The problem.
Repeat the lines below exactly as written, please, from the line with "destruct (pte_flags Alloc" to the line with "apply (ai_valid _", both lines included, and no others.
──────────────────────────────
(** ** [protect_alloc_page] *)

Lemma protect_alloc_page_spec s L T H va f :
  as_inv s L T H → 0 ≤ va →
  wp (protect_alloc_page va f) s (λ r s', quiet s s' ∧
    let a := va - va mod 4096 in
    match r with
    | Ok _ => ∃ f', pte_flags Alloc f = Ok f' ∧
        as_inv s' (alter (set_leaf_flags f') a L) T H ∧
        (is_Some (L !! a) → a ∈ m_tlb s'.2)
    | Err e => s' = s
    | Panic => False
    end).
Proof.
  intros Hinv Hva. unfold protect_alloc_page, protect_alloc_range.
  rewrite (align_down_spec Size4K) by done. change (page_bytes Size4K) with 4096.
  set (a := va - va mod 4096).
  assert (0 ≤ a) as Ha by (pose proof (Z.mod_le va 4096); lia).
  wp_step. destruct (preflight_spec s L T H a 4096 Alloc Size4K) as (r & Hpre & Hr); try done.
  eapply wp_eq; [exact Hpre|]. destruct r as [n|e|]; [|by split|done].
  destruct Hr as (Hok & Hfit & _). wp_step. wp_step.
  destruct (pte_flags Alloc f) as [f'|e|] eqn:Hf; [|by split|by apply pte_flags_no_panic in Hf].
  apply pte_flags_leaf in Hf as Hf'. destruct Hf' as [Hlf Hal].
  rewrite bool_decide_eq_true_2 in Hal by done.
  wp_step. wp_step. rewrite checked_add_ok by (done || apply Hok). cbn [ok_or].
  wp_step. wp_step. rewrite (page_addresses_ok s.1 a 4096 Size4K) by done.
  assert (pages (page_bytes Size4K) a (a + 4096) = [a]) as ->.
  { unfold pages. cbn [page_bytes]. replace (a + 4096 - a) with 4096 by lia.
    change (seqZ 0 (4096 / 4096)) with [0]. cbn. f_equal. lia. }
  assert (vaddr_is_valid a = true) as Hv.
  { apply (ai_valid _ _ _ _ Hinv). destruct Hok as (_ & _ & _ & _ & ? & ?). lia. }
  cbn [for_each]. wp_step. wp_step. destruct (L !! a) as [lf|] eqn:Hl.
  - destruct (Hfit a lf Hl) as (_ & _ & Hk & Hsz).
    { pose proof (page_bytes_pos (lf_size lf)). split; lia. }
    eapply wp_mono; [eapply (protect_one s L T H a lf f'); try done; by rewrite (kind_alloc lf)|].
    intros r s' (-> & Hq & Htlb & Hinv'). rewrite Hsz. unfold flush, on_machine. wp_steps.
    split; [done|]. exists f'. split; [done|]. cbn [snd]. split; [by eapply (as_inv_machine s')|].
    intros _. cbn. set_solver.
  - assert (leaf_find L a = None) as Hnone.
    { destruct (leaf_find L a) as [[b lf]|] eqn:Hfind; [|done].
      destruct (find_base _ _ _ _ _ _ _ Hinv Hfind) as [Hb Hbal]. pose proof Hfind as [_ Hc]%leaf_find_covers.
      destruct (Hfit b lf Hb) as (Hlo & _ & _ & Hsz); [split; lia|].
      assert (b = a) as -> by (eapply find_4k; [done|done|by apply align_down_aligned|done]).
      congruence. }
    unfold on_table. wp_step.
    eapply wp_mono; [apply (pt_protect_spec _ _ _ _ f' (ai_rep _ _ _ _ Hinv) Hv Hlf)|].
    intros r t'. rewrite Hnone. intros [-> Hrep]. wp_steps. split; [done|]. exists f'. split; [done|].
    replace (alter (set_leaf_flags f') a L) with L by (by rewrite alter_id; [|intros; congruence]).
    split; [|by intros [? ?]]. eapply (as_inv_table s L T H); try done; apply Hinv.
Qed.

(** ** Snapshots: [frame_if_shared] and [mapped_frames] *)

(** Taking one more handle of a leaf's frame. *)
Lemma clone_leaf s L T H b lf i :
  as_inv s L T H → L !! b = Some lf → is_alloc lf = true → metadata (lf_paddr lf) = Some i →
  wp (frame_clone_from_pte (lf_paddr lf)) s.2 (λ r m', same_mem s.2 m' ∧
    match r with
    | Ok fr => fr = MkFrame (lf_paddr lf) ∧ as_inv (s.1, m') L T (fupd H i (H i + 1))
    | Err e => e = BadState ∧ m' = s.2
    | Panic => False
    end).
Proof.
  intros Hinv Hb Ha Hi. pose proof (leaf_live s L T H b lf i Hinv Hb Ha Hi) as Hlive.
  eapply wp_mono; [by apply (frame_clone_from_pte_spec s.2 _ i), Hlive; [apply Hinv|]|].
  intros r m' (Hwf & Hsame & Hr). split; [done|]. destruct r as [fr|e|]; [|naive_solver|done].
  destruct Hr as (-> & Halloc & Hrefs). split; [done|].
  assert (1 ≤ own_count L i) as Hown by (eapply own_count_pos; [done|]; unfold owns; by rewrite Ha, bool_decide_eq_true_2).
  destruct Hinv as [? ? HT Hdis Hcount Hh ? ? ? [[HF HFd] ? HX HI]].
  assert (∀ j, m_refs m' j ≠ 0 → m_refs s.2 j ≠ 0) as Hstill.
  { intros j Hj. destruct (decide (j = i)) as [->|Hne]; [done|]. by rewrite Hrefs, fupd_ne in Hj. }
  split; cbn; try done.
  - by rewrite Halloc.
  - intros j Hj. apply Hdis. auto.
  - intros j. rewrite Hrefs, !fupd_case. case_decide; subst; rewrite Hcount; lia.
  - intros j. rewrite fupd_case. case_decide; [subst; pose proof (Hh i); lia|done].
  - destruct Hsame as [Hmem _]. split; [split; [by rewrite Halloc|auto]|done| |by rewrite Hmem].
    intros j Hj. destruct (HX j Hj) as (H1 & H2 & H3). rewrite fupd_ne; [done|]. intros ->. lia.
Qed.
──────────────────────────────
Answer box.
  destruct (pte_flags Alloc f) as [f'|e|] eqn:Hf; [|by split|by apply pte_flags_no_panic in Hf].
  apply pte_flags_leaf in Hf as Hf'. destruct Hf' as [Hlf Hal].
  rewrite bool_decide_eq_true_2 in Hal by done.
  wp_step. wp_step. rewrite checked_add_ok by (done || apply Hok). cbn [ok_or].
  wp_step. wp_step. rewrite (page_addresses_ok s.1 a 4096 Size4K) by done.
  assert (pages (page_bytes Size4K) a (a + 4096) = [a]) as ->.
  { unfold pages. cbn [page_bytes]. replace (a + 4096 - a) with 4096 by lia.
    change (seqZ 0 (4096 / 4096)) with [0]. cbn. f_equal. lia. }
  assert (vaddr_is_valid a = true) as Hv.
  { apply (ai_valid _ _ _ _ Hinv). destruct Hok as (_ & _ & _ & _ & ? & ?). lia. }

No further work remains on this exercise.